The Environmental Protection Agency (EPA) rolled out new regulations at the end of last week that will cap the amount of climate change-causing emissions that new power plants can pump into the atmosphere. At 1,100 pounds of carbon dioxide per megawatt hour, the cap for coal will be impossible for new power plants to meet without using carbon capture technology, which collects the emissions for storage. This technology is expensive, and will undermine coal’s main appeal — its relatively low price. That, coupled with the increasing availability of inexpensive natural gas, could spell the end for coal in America — something that Republicans on the House Energy and Power Subcommittee fretted about extensively in their Wednesday hearing with EPA Administrator Gina McCarthy and Secretary of Energy Ernest Moniz.
Echoing her remarks Wednesday, McCarthy writes that the new regulations “are achievable” using carbon capture, and will not make America — in Rep. Ed Whitfield’s (R-Ky) words — “the first country in the world where you cannot build a new coal-fired plant.” She also defended the administration’s decision to target fossil fuel-burning power plants:
We know that carbon pollution is the most prevalent heat-trapping greenhouse gas, warming our planet and fueling climate change. In 2011, power plants and major industrial facilities in the United States emitted over 3 billion metric tons of carbon pollution, which is equal to annual pollution from over 640 million cars. Annually in the U.S., carbon pollution from power plants accounts for one-third of all greenhouse gas emissions, or 40 percent of total carbon pollution, surpassing industrial sources or the transportation sector. That means power plants emit more carbon pollution than every boat, plane, train, and car in the U.S. combined.

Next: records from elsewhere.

Lemma checkListingSeller_effect s w :
  s_type s = "listings" ->
  let w' := Monitor.checkListingSeller env s w in
  (visits w <= visits w' <= visits w + 3)%nat
  /\ (writes w <= writes w' <= writes w + 1)%nat
  /\ (sellersFile w' = sellersFile w
      \/ exists i s0 u,
           SellerManager.findIndex
             (SellerManager.isSeller (Monitor.ssnOf s) (s_type s)) (sellersFile w) = Some i
           /\ sellersFile w !! i = Some s0
           /\ sellersFile w' = <[i := SellerManager.merge s0 u]> (sellersFile w)
           /\ updateFor s u).
Proof.
  intros Hty. rewrite Hty. unfold Monitor.checkListingSeller.
  pose proof (retryOperation_bounded (EvVisit (s_storeName s) (Monitor.ssnOf s))
                _ w (getSellerListingsInternal_visit env (s_storeName s) (Monitor.ssnOf s)))
    as (n & Hn & Hv & _ & _ & _ & [Hf1 Hw1] & _).
  fold (Scraper.getSellerListings env (s_storeName s) (Monitor.ssnOf s) w) in Hv, Hf1, Hw1.
  destruct (Scraper.getSellerListings env (s_storeName s) (Monitor.ssnOf s) w)
    as [r w1]. simpl in Hv, Hf1, Hw1.
  destruct r as [[listings|]|msg]; simpl;
    [|split; [lia|]; split; [lia|by left]|split; [lia|]; split; [lia|by left]].
  destruct (0 <? List.length _)%nat; simpl;
    [|split; [lia|]; split; [lia|by left]].
  set (newListings := Monitor.newItemsOf l_itemId (knownListings s) listings).
  destruct (notifyListings_frame env newListings w1) as [Hv2 [Hf2 Hw2]].
  set (wn := Monitor.notifyListings env newListings w1) in *.
  set (u := {| SellerManager.u_knownListings :=
                 Some (Monitor.updatedKnownOf l_itemId (knownListings s) newListings);
               SellerManager.u_lastCheckedListings := Some (clock wn);
               SellerManager.u_knownSoldItems := None;
               SellerManager.u_lastCheckedSold := None |}).
  destruct (updateSeller_effect (Monitor.ssnOf s) u "listings" wn) as (Hv3 & Hw3 & Hf3).
  split; [lia|]. split; [lia|].
  destruct Hf3 as [Hsame|(i & s0 & Hi & Hs0 & Hfile)].
  - left. congruence.
  - right. exists i, s0, u. rewrite Hf2, Hf1 in Hi, Hs0, Hfile.
    split; [done|]. split; [done|]. split; [done|].
    left. split; [done|]. split; [done|]. split; [done|].
    by exists (map l_itemId newListings), (clock wn).
Qed.
(** Extra X27: a [WMIAgent] that was constructed has the provider
    "ollama" or "azure"; a provider or model given as an argument wins over
    the environment; and for "azure" the endpoint ends with a slash (added
    when it was missing, never doubled), the model is not empty and is the
    deployment name. *)
Theorem agent_settings_are_complete (environ : gmap string string)
    (DEFAULT_INSTRUCTIONS : string)
    (provider model_id endpoint instructions : option string) (name : string)
    (agent : Agent.WMIAgent) :
  Agent.init environ DEFAULT_INSTRUCTIONS provider model_id endpoint
             instructions name = Ok agent ->
  (Agent.provider agent = "ollama" \/ Agent.provider agent = "azure")
  /\ Agent.name agent = name
  /\ (forall p, provider = Some p -> p <> "" -> Agent.provider agent = p)
  /\ (forall m, model_id = Some m -> m <> "" -> Agent.model_id agent = m)
  /\ (Agent.provider agent = "azure" ->
      Agent.ends_with_slash (Agent.endpoint agent) = true
      /\ Agent.model_id agent <> ""
      /\ Agent.deployment_name agent = Some (Agent.model_id agent)
      /\ exists given,
           Agent.or_str endpoint (environ !! "AZURE_OPENAI_ENDPOINT") = Some given
           /\ (Agent.endpoint agent = given
               \/ (Agent.ends_with_slash given = false
                   /\ Agent.endpoint agent = given +:+ "/"))).
Proof.
  unfold Agent.init.
  set (prov := default "" (Agent.or_str provider _)).
  assert (Hprov : forall p, provider = Some p -> p <> "" -> prov = p).
  { intros p -> Hp. unfold prov. cbn. destruct (String.eqb_spec p ""); tauto. }
  assert (Hmodel : forall m y, model_id = Some m -> m <> "" ->
                               Agent.or_str model_id y = Some m).
  { intros m y -> Hm. cbn. destruct (String.eqb_spec m ""); tauto. }
  destruct (String.eqb_spec prov "ollama") as [Eo|No].
  - rewrite Eo. change (String.eqb "ollama" "ollama") with true.
    cbn [orb negb].
    intros [= <-].
    cbn [Agent.provider Agent.name Agent.model_id Agent.endpoint
         Agent.deployment_name].
    split; [left; reflexivity|]. split; [reflexivity|].
    split; [intros p Hp Hne; rewrite <- Eo; apply Hprov; auto|].
    split; [intros m Hm Hne; rewrite (Hmodel m _ Hm Hne); reflexivity|].
    intros Habs. discriminate Habs.
  - destruct (String.eqb_spec prov "azure") as [Ea|Na]; cbn [orb negb];
      [|discriminate].
    destruct (Agent.falsy (Agent.or_str endpoint _)) eqn:Fe; [discriminate|].
    destruct (Agent.falsy (Agent.or_str model_id _)) eqn:Fd; [discriminate|].
    apply or_str_falsy in Fe as (given & He & Hg).
    apply or_str_falsy in Fd as (dep & Hd & Hdn).
    unfold Agent.getenv in *. rewrite He, Hd. cbn [default].
    intros [= <-].
    cbn [Agent.provider Agent.name Agent.model_id Agent.endpoint
         Agent.deployment_name].
    split; [right; exact Ea|]. split; [reflexivity|].
    split; [exact Hprov|].
    split.
    { intros m Hm Hne. rewrite (Hmodel m _ Hm Hne) in Hd. congruence. }
    intros _. split.
    { destruct (Agent.ends_with_slash given) eqn:Es; [exact Es|].
      apply ends_with_slash_app. }
    split; [exact Hdn|]. split; [reflexivity|].
    exists given. split; [reflexivity|].
    destruct (Agent.ends_with_slash given); [left | right; split]; reflexivity.
Qed.
(** Two AND calls on the sample relation. *)
Lemma X5_apply_filters_calls_compose_witness :
  exists q3,
    apply_filters (table new_TableQuery Sample.A)
                  ([("a.x__eq", PInt 1)] ++ [("a.y__gt", PInt 5)])%list false = Ok q3
    /\ same_selection q3
         (set_where (table new_TableQuery Sample.A)
                    [And_ [Sample.x_eq_1]; And_ [Sample.y_gt_5]]).
Proof.
  destruct (X5_apply_filters_calls_compose
              (table new_TableQuery Sample.A)
              (set_where (table new_TableQuery Sample.A) [And_ [Sample.x_eq_1]])
              (set_where (table new_TableQuery Sample.A)
                         [And_ [Sample.x_eq_1]; And_ [Sample.y_gt_5]])
              [("a.x__eq", PInt 1)] [("a.y__gt", PInt 5)] false eq_refl eq_refl)
    as (q3 & H3 & Hs & _).
  exists q3. split; assumption.
Defined.

(** ** What the chain methods keep *)

Lemma chained_well_formed (q : TableQuery) : chained q -> well_formed q.
Proof.
  unfold well_formed.
  induction 1 as
    [ | q Hq IH | q m Hq IH | q cols Hq IH | q cs Hq IH | q cs Hq IH
    | q c v Hq IH | q c v Hq IH | q c Hq IH | q c Hq IH
    | q c v q' Hq IH E | q c v q' Hq IH E | q c p Hq IH
    | q kind m on Hq IH Hk
    | q cols Hq IH | q cols Hq IH | q cs Hq IH
    | q v q' Hq IH E | q v q' Hq IH E | q v q' Hq IH E | q v q' Hq IH E
    | q qs Hq IH | q qs Hq IH | q n q' Hq IH E | q f use_or q' Hq IH E ];
    try exact IH;
    try (destruct IH as (Hl & Ho & Hj)).
  - repeat split; intros; try discriminate; contradiction.
  - repeat split; intros; try discriminate; contradiction.
  - unfold where_between in E. destruct (DBQuerySetting.range_bounds v) as [[lo hi]|];
      [injection E as <-|discriminate]. repeat split; assumption.
  - unfold where_not_between in E.
    destruct (DBQuerySetting.range_bounds v) as [[lo hi]|];
      [injection E as <-|discriminate]. repeat split; assumption.
  - repeat split; try assumption. intros j Hin. cbn in Hin.
    apply in_app_or in Hin. destruct Hin as [Hin|[<-|[]]]; [now apply Hj|exact Hk].
  - unfold limit in E. destruct (v <? 1) eqn:Ev; [discriminate|].
    injection E as <-. apply Z.ltb_ge in Ev. repeat split; try assumption.
    intros l Hlim. cbn in Hlim. injection Hlim as <-. exact Ev.
  - unfold offset in E. destruct (v <? 0) eqn:Ev; [discriminate|].
    injection E as <-. apply Z.ltb_ge in Ev. repeat split; try assumption.
    intros o Hoff. cbn in Hoff. injection Hoff as <-. exact Ev.
  - unfold take, limit in E. destruct (v <? 1) eqn:Ev; [discriminate|].
    injection E as <-. apply Z.ltb_ge in Ev. repeat split; try assumption.
    intros l Hlim. cbn in Hlim. injection Hlim as <-. exact Ev.
  - unfold skip, offset in E. destruct (v <? 0) eqn:Ev; [discriminate|].
    injection E as <-. apply Z.ltb_ge in Ev. repeat split; try assumption.
    intros o Hoff. cbn in Hoff. injection Hoff as <-. exact Ev.
  - unfold schema in E. destruct (negb _); [discriminate|].
    injection E as <-. repeat split; assumption.
  - destruct (apply_filters_inv q q' f use_or E) as (es & _ & ->).
    destruct es; [repeat split; assumption|].
    destruct use_or; repeat split; assumption.
Qed.

(** X6.  Whatever chain of builder calls led to it, a statement that
    [_build_query] returns has a LIMIT of at least 1 when it has one, an
    OFFSET of at least 0 when it has one, and as many joins as were
    added, each of kind inner, left, right or full. *)
Theorem X6_built_statements_have_valid_limit_and_offset
        (q : TableQuery) (stmt : select_stmt) :
  chained q -> _build_query q = Ok stmt ->
  (forall l, s_limit stmt = Some l -> 1 <= l)
  /\ (forall o, s_offset stmt = Some o -> 0 <= o)
  /\ List.length (s_joins stmt) = List.length (_joins q)
  /\ Forall (fun j : join_entry =>
               In (fst (fst j)) ["inner"; "left"; "right"; "full"]) (_joins q).
Proof.
  intros Hc Hb. destruct (chained_well_formed q Hc) as (Hl & Ho & Hj).
  destruct (build_query_inv q stmt Hb) as (base & _ & ->).
  repeat split.
  - exact Hl.
  - exact Ho.
  - cbn. apply length_map.
  - apply Forall_forall. exact Hj.
Qed.

Lemma X6_built_statements_have_valid_limit_and_offset_witness :
  chained (set_limit (table new_TableQuery Sample.Users) (Some 10))
  /\ _build_query (set_limit (table new_TableQuery Sample.Users) (Some 10))
     = Ok (compiled (set_limit (table new_TableQuery Sample.Users) (Some 10))
                    Sample.Users)
  /\ (forall l,
        s_limit (compiled (set_limit (table new_TableQuery Sample.Users) (Some 10))
                          Sample.Users) = Some l -> 1 <= l).
Proof.
  assert (H : chained (set_limit (table new_TableQuery Sample.Users) (Some 10))).
  { apply (chained_limit (table new_TableQuery Sample.Users) 10).
    - apply chained_table, chained_new.
    - reflexivity. }
  split; [exact H|]. split; [reflexivity|].
  exact (proj1 (X6_built_statements_have_valid_limit_and_offset
                  (set_limit (table new_TableQuery Sample.Users) (Some 10))
                  (compiled (set_limit (table new_TableQuery Sample.Users) (Some 10))
                            Sample.Users)
                  H eq_refl)).
Defined.
(** C7: when the content type is absent, ["application/json"] or
    ["application/msgpack"], the only frame [onOpen] sends is the [Hello]
    greeting, once, in the encoding the session has after the negotiation:
    a text frame holding the JSON dump for [Json], a binary frame holding
    the MessagePack bytes for [MsgPack]. The greeting holds [messageType],
    [obsWebSocketVersion] and [rpcVersion]; it holds an [authentication]
    object, made of the challenge stored in the session and of the salt,
    exactly when authentication is required. *)
Theorem onOpen_sends_hello (hdl : connection_hdl) (now : Z) (c : string)
  (srv : WebSocketServer) :
  let contentType := get_request_header (connections srv hdl) "Content-Type" in
  let hello :=
    helloMessage (_authenticationRequired srv) c (_authenticationSalt srv) in
  negotiable contentType = true →
  ∃ session,
    _sessions (onOpen hdl now c srv) !! hdl = Some session ∧
    Encoding session =
      negotiated contentType (Encoding (session_at hdl (_sessions srv))) ∧
    trace (onOpen hdl now c srv) =
      trace srv ++
      [ALock; AUnlock;
       match Encoding session with
       | Json => ASend hdl (json_dump hello) text
       | MsgPack => ASend hdl (json_to_msgpack hello) binary
       end] ∧
    json_member "messageType" hello = Some (JString "Hello") ∧
    json_member "obsWebSocketVersion" hello =
      Some (JString OBS_WEBSOCKET_VERSION) ∧
    json_member "rpcVersion" hello = Some (JNumber OBS_WEBSOCKET_RPC_VERSION) ∧
    (is_Some (json_member "authentication" hello) ↔
     _authenticationRequired srv = true) ∧
    (_authenticationRequired srv = true →
     Challenge session = c ∧
     json_member "authentication" hello =
       Some (JObject (<["salt" := JString (_authenticationSalt srv)]>
                        {["challenge" := JString c]}))).
Proof.
  intros contentType hello Hneg.
  destruct (helloMessage_members (_authenticationRequired srv) c
              (_authenticationSalt srv)) as (Hm & Hv & Hr & Ha).
  fold hello in Hm, Hv, Hr, Ha.
  assert (Hauth : (is_Some (json_member "authentication" hello) ↔
                   _authenticationRequired srv = true) ∧
                  (_authenticationRequired srv = true →
                   json_member "authentication" hello =
                     Some (JObject (<["salt" := JString (_authenticationSalt srv)]>
                                      {["challenge" := JString c]})))).
  { rewrite Ha. destruct (_authenticationRequired srv).
    - split; [split; [done|eauto]|done].
    - split; [split; [intros [? ?]; done|done]|done]. }
  destruct Hauth as [Hiff Hreq].
  unfold onOpen, negotiable, negotiated in *. fold contentType.
  set (session1 := SetConnectedAt _ _).
  assert (Henc1 : Encoding session1 = Encoding (session_at hdl (_sessions srv)))
    by reflexivity.
  destruct (String.eqb contentType "") eqn:E1;
    [|destruct (String.eqb contentType "application/json") eqn:E2;
      [|destruct (String.eqb contentType "application/msgpack") eqn:E3;
        [|discriminate]]];
    rewrite onOpen_greet_trace, onOpen_greet_sessions;
    cbn [_authenticationRequired _authenticationSalt trace _sessions emit
         set_sessions];
    (eexists; split; [apply lookup_insert_eq|]);
    (split; [destruct (_authenticationRequired srv); done|]);
    (split; [rewrite <- !app_assoc; fold hello;
             destruct (_authenticationRequired srv); done|]);
    repeat (split; [done|]);
    intros Hreq'; (split; [rewrite Hreq'; done|auto]).
Qed.

(** C1: when the [Content-Type] header is present (its value is not empty)
    and is neither ["application/json"] nor ["application/msgpack"],
    [onOpen] closes the connection with [InvalidContentType] and sends
    nothing, so the close comes before any greeting. The entry of the
    connection, with only the address and the connection time written, is
    in the table until the close handler [onClose] runs for the handle;
    afterwards the table has no entry for it. *)
Theorem onOpen_invalid_content_type (hdl : connection_hdl) (now : Z)
  (c : string) (srv : WebSocketServer) :
  let contentType := get_request_header (connections srv hdl) "Content-Type" in
  contentType ≠ "" →
  contentType ≠ "application/json" →
  contentType ≠ "application/msgpack" →
  trace (onOpen hdl now c srv) =
    trace srv ++
    [ALock; AUnlock; AClose hdl InvalidContentType invalid_content_type_reason] ∧
  _sessions (onOpen hdl now c srv) !! hdl =
    Some (SetConnectedAt (now mod 2 ^ 64)
            (SetRemoteAddress (get_remote_endpoint (connections srv hdl))
               (session_at hdl (_sessions srv)))) ∧
  _sessions (onClose hdl (onOpen hdl now c srv)) !! hdl = None.
Proof.
  intros contentType E1 E2 E3.
  apply String.eqb_neq in E1, E2, E3. unfold contentType in *.
  split; [|split].
  - unfold onOpen. rewrite E1, E2, E3. now norm_trace.
  - unfold onOpen. rewrite E1, E2, E3. cbn [_sessions emit set_sessions].
    apply lookup_insert_eq.
  - destruct (onClose_spec hdl (onOpen hdl now c srv)) as [-> _].
    apply lookup_delete_eq.
Qed.

(** C2, as the code has it: the server never changes a counter.
    [onMessage] has an empty body and returns the server as it was; the
    greeting of [onOpen] and the deliveries of a broadcast leave
    [incomingMessages] and [outgoingMessages] of every session as they
    were. *)
Theorem counters_never_incremented (hdl h : connection_hdl) (now : Z)
  (c message : string) (task : BroadcastTask) (srv : WebSocketServer) :
  onMessage hdl message srv = srv ∧
  IncomingMessages (session_at h (_sessions (onOpen hdl now c srv))) =
    IncomingMessages (session_at h (_sessions srv)) ∧
  OutgoingMessages (session_at h (_sessions (onOpen hdl now c srv))) =
    OutgoingMessages (session_at h (_sessions srv)) ∧
  _sessions (run_broadcast task srv) = _sessions srv.
Proof.
  split; [reflexivity|].
  destruct (onOpen_sessions hdl now c srv) as (s & -> & Hi & Ho & _).
  unfold session_at in *.
  destruct (decide (hdl = h)) as [->|Hne].
  - rewrite lookup_insert_eq. cbn [default]. auto.
  - rewrite lookup_insert_ne by done. auto.
Qed.

(** ** The broadcast fan-out *)

Lemma lazy_buffer (buf s : string) :
  buf = "" ∨ buf = s → (if string_empty buf then s else buf) = s.
Proof. intros [->| ->]; [reflexivity|]. now destruct (string_empty s). Qed.

Lemma deliveries_cons r msg it l :
  deliveries r msg (it :: l) = deliveries r msg [it] ++ deliveries r msg l.
Proof.
  unfold deliveries. cbn [mbind list_bind]. by rewrite app_nil_r.
Qed.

But big coal doesn’t agree that the EPA cap leaves room for new power plants and is expected to sue. “Despite their talk about an ‘all of the above’ approach to energy, the EPA is banning the construction of modern coal plants resulting in fewer fuel choices in the market,” wrote Mike Duncan, president and CEO of the American Coalition for Clean Coal Electricity. “Despite the administration’s flawed thinking, the coal industry is committed to seeking solutions to ensure that this important natural resource remains a vital part of America’s energy mix for generations to come.”
Noting that the dirtiest American power plants are responsible for a huge share of climate change-causing emissions, environmental advocates have for years called for power plants to be regulated across the board like other heavy polluters and claim the EPA’s new regulations as a major victory. Frances Beinecke, president of the Natural Resources Defense Council, wrote Friday:
The single most important thing we can do to protect our communities from climate change is to reduce the dangerous carbon pollution from our country’s largest source: power plants. Right now there is no limit on how much carbon these plants can pump into our atmosphere. America has already set standards for arsenic, mercury, and lead pollution. It’s time to do the same with dangerous carbon emissions, and the standards proposed today will get us going.
Bloomberg notes that, in practice, the law’s impact is likely to be minimal: Because natural gas is all the rage right now, few coal power plants are scheduled to be built in the next few years. Two new coal power plants did come online this year, and a Mississippi power plant equipped with the kind of carbon capture technology the EPA recommends will start operating in 2014.